Schweppes Australia is the non-alcohol business of Asahi Breweries operating in Australia. It is now known as Asahi Lifestyle Beverage having originally arrived in the country in 1850. In 1877, the first factory was built in Sydney. After an international merger with Cadbury in 1969, forming Cadbury Schweppes, the company was eventually re-separated on 27 February 2009 and, in April 2009, Schweppes Australia was acquired by Asahi Breweries.

Schweppes was first sold in Australia in 1850. It began local production when it opened a factory in Sydney in 1877, followed by one in Melbourne in 1885.

Schweppes Australia is a licensed manufacturer and distributor of brands such as Pepsi, Sunkist, Mountain Dew, and Gatorade. They also produce Schweppes range of soft drinks, as well as many other Australian brands, including Solo, Passiona, Cottee’s Cordial, Spring Valley Beverages, Pop Tops and Cool Ridge, and Frantelle spring water. In 2011, Asahi acquired the juice and water brands of P&N Beverages, Australia's third largest volume supplier of  fruit juices, soft drinks and mineral waters.

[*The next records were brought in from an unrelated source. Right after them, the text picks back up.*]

(** * CuckooUTXO: the bucketized cuckoo store for UTXO records

    A shallow embedding of [UTXOManager] (Perfect_Cuckoo_Filter.cpp,
    computational_Time_CuckooUTXO.cpp, rst2.cpp) and the properties of its
    addressing, relocation walk and public operations; of the reader and
    loader of the dataset; and of the exact map rst2.cpp measures it
    against.

    Conventions.
    - [uint32_t] values are integers in [Z]; the only operation of the code
      that can leave the range [0, 2^32) is the multiplication in
      [get_alt_bucket], whose wrap-around is written out with [u32].
    - [size_t] counters (sizes, depth) are [nat].
    - [vector<vector<BucketEntry>>] is a list of lists, read and updated by
      index with stdpp's lookup and [alter].  [operator[]] out of range is
      undefined behaviour in the source; the model reads an empty bucket and
      writes nothing there, and the range lemmas below show that no
      operation leaves [0, NUM_BUCKETS) when NUM_BUCKETS = 2^BUCKET_BITS.
    - [rand()] is an oracle [rand : nat -> nat]: [rand n] is the value of the
      n-th call since seeding; the manager state counts the calls made.
    - [std::stoull] is a parameter [stoull : string -> option Z] of the row
      parser and of the loader, [None] when it throws; [std_stoull] is what
      it does in base 10, for the statements at concrete inputs.
    - A file is the list of its lines, [None] when it cannot be opened; what
      the programs print is not modelled. *)

From Stdlib Require Import ZArith List Bool Ascii String Lia Permutation.
From stdpp Require Import base list gmap strings.

Local Open Scope Z_scope.

(** ** Data model *)

Record UTXOValue := mkUTXOValue {
  coinbase : bool;
  height : Z;
  amount : Z;
  script : string;
  address : string
}.

Record BucketEntry := mkBucketEntry {
  fingerprint : Z;
  selector_bit : bool;
  value : UTXOValue
}.

(** [UTXOValue()] and [BucketEntry()], the default constructors. *)
Definition UTXOValue_default : UTXOValue :=
  mkUTXOValue false 0 0 EmptyString EmptyString.

Definition BucketEntry_default : BucketEntry :=
  mkBucketEntry 0 false UTXOValue_default.

(** The constants of the class; rst2.cpp makes them runtime fields. *)
Record Config := mkConfig {
  BUCKET_SIZE : nat;
  NUM_BUCKETS : nat;
  MAX_RELOCATIONS : nat;
  FINGERPRINT_BITS : Z;
  BUCKET_BITS : Z
}.

(** The manager: the bucket array and the number of [rand()] calls made. *)
Record Manager := mkManager {
  buckets : list (list BucketEntry);
  rand_calls : nat
}.

(** ** Hash and address derivation *)

Definition u32 (z : Z) : Z := z mod 2 ^ 32.

Definition polynomial : Z := 0xEDB88320.

(** [crc = (crc >> 1) ^ ((crc & 1) ? polynomial : 0)] *)
Definition crc32_shift (crc : Z) : Z :=
  Z.lxor (Z.shiftr crc 1) (if Z.land crc 1 =? 0 then 0 else polynomial).

(** [crc ^= static_cast<uint8_t>(c)] followed by the eight shift steps. *)
Definition crc32_byte (crc : Z) (c : ascii) : Z :=
  Nat.iter 8 crc32_shift (Z.lxor crc (Z.of_N (N_of_ascii c))).

Fixpoint crc32_loop (key : string) (crc : Z) : Z :=
  match key with
  | EmptyString => crc
  | String c rest => crc32_loop rest (crc32_byte crc c)
  end.

Definition crc32_hash (key : string) : Z :=
  u32 (Z.lnot (crc32_loop key 0xFFFFFFFF)).

(** [(1 << bits) - 1], the mask of the low [bits] bits.  The source shifts
    an [int]: the expression is defined for 0 <= bits <= 30, and the model is
    that of the code in this range only (the fixed profile has 19 and 13;
    rst2.cpp runs 18, 19 and 20 bucket bits with 13, 15 and 17 fingerprint
    bits). *)
Definition low_mask (bits : Z) : Z := Z.shiftl 1 bits - 1.

Definition get_bucket_fingerprint (cfg : Config) (key : string) : Z * Z :=
  let h := crc32_hash key in
  (Z.land h (low_mask (BUCKET_BITS cfg)),
   Z.land (Z.shiftr h (BUCKET_BITS cfg)) (low_mask (FINGERPRINT_BITS cfg))).

Definition get_alt_bucket (cfg : Config) (bucket fp : Z) : Z :=
  let fp_hash := u32 (fp * 0xCC9E2D51) in
  Z.lxor bucket (Z.land fp_hash (low_mask (BUCKET_BITS cfg))).

(** ** Bucket store *)

Definition bucket_at (m : Manager) (i : Z) : list BucketEntry :=
  default [] (buckets m !! Z.to_nat i).

(** [buckets[i].push_back(e)] *)
Definition push_back (m : Manager) (i : Z) (e : BucketEntry) : Manager :=
  mkManager (alter (fun b => b ++ [e]) (Z.to_nat i) (buckets m)) (rand_calls m).

(** [buckets[i][idx] = e] *)
Definition set_slot (m : Manager) (i : Z) (idx : nat) (e : BucketEntry) : Manager :=
  mkManager (alter (fun b => <[idx := e]> b) (Z.to_nat i) (buckets m)) (rand_calls m).

(** One call of [rand()] has been made. *)
Definition tick (m : Manager) : Manager :=
  mkManager (buckets m) (S (rand_calls m)).

(** [entry.fingerprint == fp && entry.selector_bit == sb] *)
Definition entry_matches (fp : Z) (sb : bool) (e : BucketEntry) : bool :=
  (fingerprint e =? fp) && eqb (selector_bit e) sb.

(** [erase] of the first matching entry; [None] when the loop finds none. *)
Fixpoint erase_first (fp : Z) (sb : bool) (b : list BucketEntry)
  : option (list BucketEntry) :=
  match b with
  | [] => None
  | e :: rest =>
      if entry_matches fp sb e then Some rest
      else option_map (cons e) (erase_first fp sb rest)
  end.

Definition set_bucket (m : Manager) (i : Z) (b : list BucketEntry) : Manager :=
  mkManager (alter (fun _ => b) (Z.to_nat i) (buckets m)) (rand_calls m).

(** ** Relocation engine and manager API *)

Section Manager.

Variable cfg : Config.
Variable rand : nat -> nat.

(** [relocate]: the recursion of the source, with [fuel] bounding the number
    of nested calls; [None] only when the fuel runs out.  The eviction index
    is [rand() % size] of a full bucket: with BUCKET_SIZE = 0 the source
    divides by zero, so the model is that of the code for BUCKET_SIZE > 0
    only ([mod] by 0 and [nth] on an empty bucket have no counterpart in the
    source). *)
Fixpoint relocate (fuel : nat) (m : Manager) (bucket fp : Z) (v : UTXOValue)
    (depth : nat) : option (bool * Manager) :=
  match fuel with
  | O => None
  | S fuel' =>
    if (MAX_RELOCATIONS cfg <? depth)%nat then Some (false, m) else
    let alt_bucket := get_alt_bucket cfg bucket fp in
    if (length (bucket_at m alt_bucket) <? BUCKET_SIZE cfg)%nat then
      Some (true, push_back m alt_bucket (mkBucketEntry fp true v))
    else
      let evict_idx :=
        (rand (rand_calls m) mod length (bucket_at m alt_bucket))%nat in
      let evicted := nth evict_idx (bucket_at m alt_bucket) BucketEntry_default in
      let m1 := set_slot (tick m) alt_bucket evict_idx (mkBucketEntry fp true v) in
      let new_bucket :=
        if selector_bit evicted
        then Z.lxor alt_bucket
               (Z.land (u32 (fingerprint evicted * 0xCC9E2D51))
                       (low_mask (BUCKET_BITS cfg)))
        else get_alt_bucket cfg alt_bucket (fingerprint evicted) in
      if (length (bucket_at m1 new_bucket) <? BUCKET_SIZE cfg)%nat then
        Some (true, push_back m1 new_bucket evicted)
      else
        relocate fuel' m1 new_bucket (fingerprint evicted) (value evicted)
                 (S depth)
  end.

Definition add_utxo (fuel : nat) (key : string) (v : UTXOValue) (m : Manager)
  : option (bool * Manager) :=
  let '(bucket, fp) := get_bucket_fingerprint cfg key in
  if existsb (entry_matches fp false) (bucket_at m bucket) then Some (false, m)
  else
    let alt_bucket := get_alt_bucket cfg bucket fp in
    if existsb (entry_matches fp true) (bucket_at m alt_bucket)
    then Some (false, m)
    else if (length (bucket_at m bucket) <? BUCKET_SIZE cfg)%nat then
      Some (true, push_back m bucket (mkBucketEntry fp false v))
    else if (length (bucket_at m alt_bucket) <? BUCKET_SIZE cfg)%nat then
      Some (true, push_back m alt_bucket (mkBucketEntry fp true v))
    else relocate fuel m bucket fp v 0.

(** [get_utxo]: [Some v] for a pointer to a stored value, [None] for
    [nullptr]. *)
Definition get_utxo (key : string) (m : Manager) : option UTXOValue :=
  let '(bucket, fp) := get_bucket_fingerprint cfg key in
  match find (entry_matches fp false) (bucket_at m bucket) with
  | Some e => Some (value e)
  | None =>
      let alt_bucket := get_alt_bucket cfg bucket fp in
      match find (entry_matches fp true) (bucket_at m alt_bucket) with
      | Some e => Some (value e)
      | None => None
      end
  end.

(** [remove_utxo] (named [delete_utxo] in the timing program). *)
Definition remove_utxo (key : string) (m : Manager) : bool * Manager :=
  let '(bucket, fp) := get_bucket_fingerprint cfg key in
  match erase_first fp false (bucket_at m bucket) with
  | Some b' => (true, set_bucket m bucket b')
  | None =>
      let alt_bucket := get_alt_bucket cfg bucket fp in
      match erase_first fp true (bucket_at m alt_bucket) with
      | Some b' => (true, set_bucket m alt_bucket b')
      | None => (false, m)
      end
  end.

End Manager.

Definition count (m : Manager) : nat :=
  fold_left (fun total b => (total + length b)%nat) (buckets m) 0%nat.

(** The fixed profile of Perfect_Cuckoo_Filter.cpp and of the timing
    program. *)
Definition perfect_cfg : Config := mkConfig 4 (2 ^ 19) 500 13 19.

(** [UTXOManager() : buckets(NUM_BUCKETS)] *)
Definition empty_manager (cfg : Config) : Manager :=
  mkManager (replicate (NUM_BUCKETS cfg) []) 0.
(** The state behind the ambient [figma] handle.

    - [children] and [selection] are those of [figma.currentPage];
    - [center] is [figma.viewport.center], [in_view] the nodes the viewport
      was last scrolled and zoomed to show, and [fit] the host's own
      computation of the centre that shows a set of nodes;
    - [failures] is the schedule of the host's failures: the next host call
      consumes its head and raises when the head holds a value. *)
Record Host := {
  children : Forest;
  selection : list NodeId;
  center : Vector.t;
  in_view : list NodeId;
  fonts : list FontName;
  effects : list Effect;
  failures : list (option Thrown);
  fit : Forest -> list NodeId -> Vector.t
}.

Definition with_children (v : Forest) (h : Host) : Host :=
  {| children := v; selection := selection h; center := center h;
     in_view := in_view h; fonts := fonts h; effects := effects h;
     failures := failures h; fit := fit h |}.

Definition with_selection (v : list NodeId) (h : Host) : Host :=
  {| children := children h; selection := v; center := center h;
     in_view := in_view h; fonts := fonts h; effects := effects h;
     failures := failures h; fit := fit h |}.

Definition with_viewport (c : Vector.t) (v : list NodeId) (h : Host) : Host :=
  {| children := children h; selection := selection h; center := c;
     in_view := v; fonts := fonts h; effects := effects h;
     failures := failures h; fit := fit h |}.

Definition with_fonts (v : list FontName) (h : Host) : Host :=
  {| children := children h; selection := selection h; center := center h;
     in_view := in_view h; fonts := v; effects := effects h;
     failures := failures h; fit := fit h |}.

Definition with_effects (v : list Effect) (h : Host) : Host :=
  {| children := children h; selection := selection h; center := center h;
     in_view := in_view h; fonts := fonts h; effects := v;
     failures := failures h; fit := fit h |}.

Definition with_failures (v : list (option Thrown)) (h : Host) : Host :=
  {| children := children h; selection := selection h; center := center h;
     in_view := in_view h; fonts := fonts h; effects := effects h;
     failures := v; fit := fit h |}.

(** ** Computations over the host *)

Inductive Completion (A : Type) :=
| Normal (v : A)
| Throw (e : Thrown).

Arguments Normal {A} v.
Arguments Throw {A} e.

Definition Js (A : Type) : Type := Host -> Host * Completion A.

Definition ret {A : Type} (v : A) : Js A := fun h => (h, Normal v).

Definition bind {A B : Type} (m : Js A) (k : A -> Js B) : Js B :=
  fun h =>
    match m h with
    | (h', Normal v) => k v h'
    | (h', Throw e) => (h', Throw e)
    end.

Declare Scope js_scope.
Delimit Scope js_scope with js.
Notation "x <- m ;; k" := (bind m (fun x => k))
  (at level 61, m at next level, right associativity) : js_scope.
Notation "m ;; k" := (bind m (fun _ => k))
  (at level 61, right associativity) : js_scope.
Open Scope js_scope.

The Asahi Beverages head office is located in Melbourne. There are eight manufacturing sites across five states and sales offices in each state.

Products 
Classic Mixers: Dry Ginger Ale, Diet Dry Ginger Ale, Indian Tonic Water, Lemon, Lime & Bitters, Soda Water, Diet Tonic Water, Bitter Lemon

Agrum Collection: Blood Orange (originally called Ciata), Citrus Blend (originally simply called Agrum), Sugar Free Citrus Blend, White Grape & Passionfruit (discontinued circa 2014), Calamansi Lime (Viage; discontinued circa 2006)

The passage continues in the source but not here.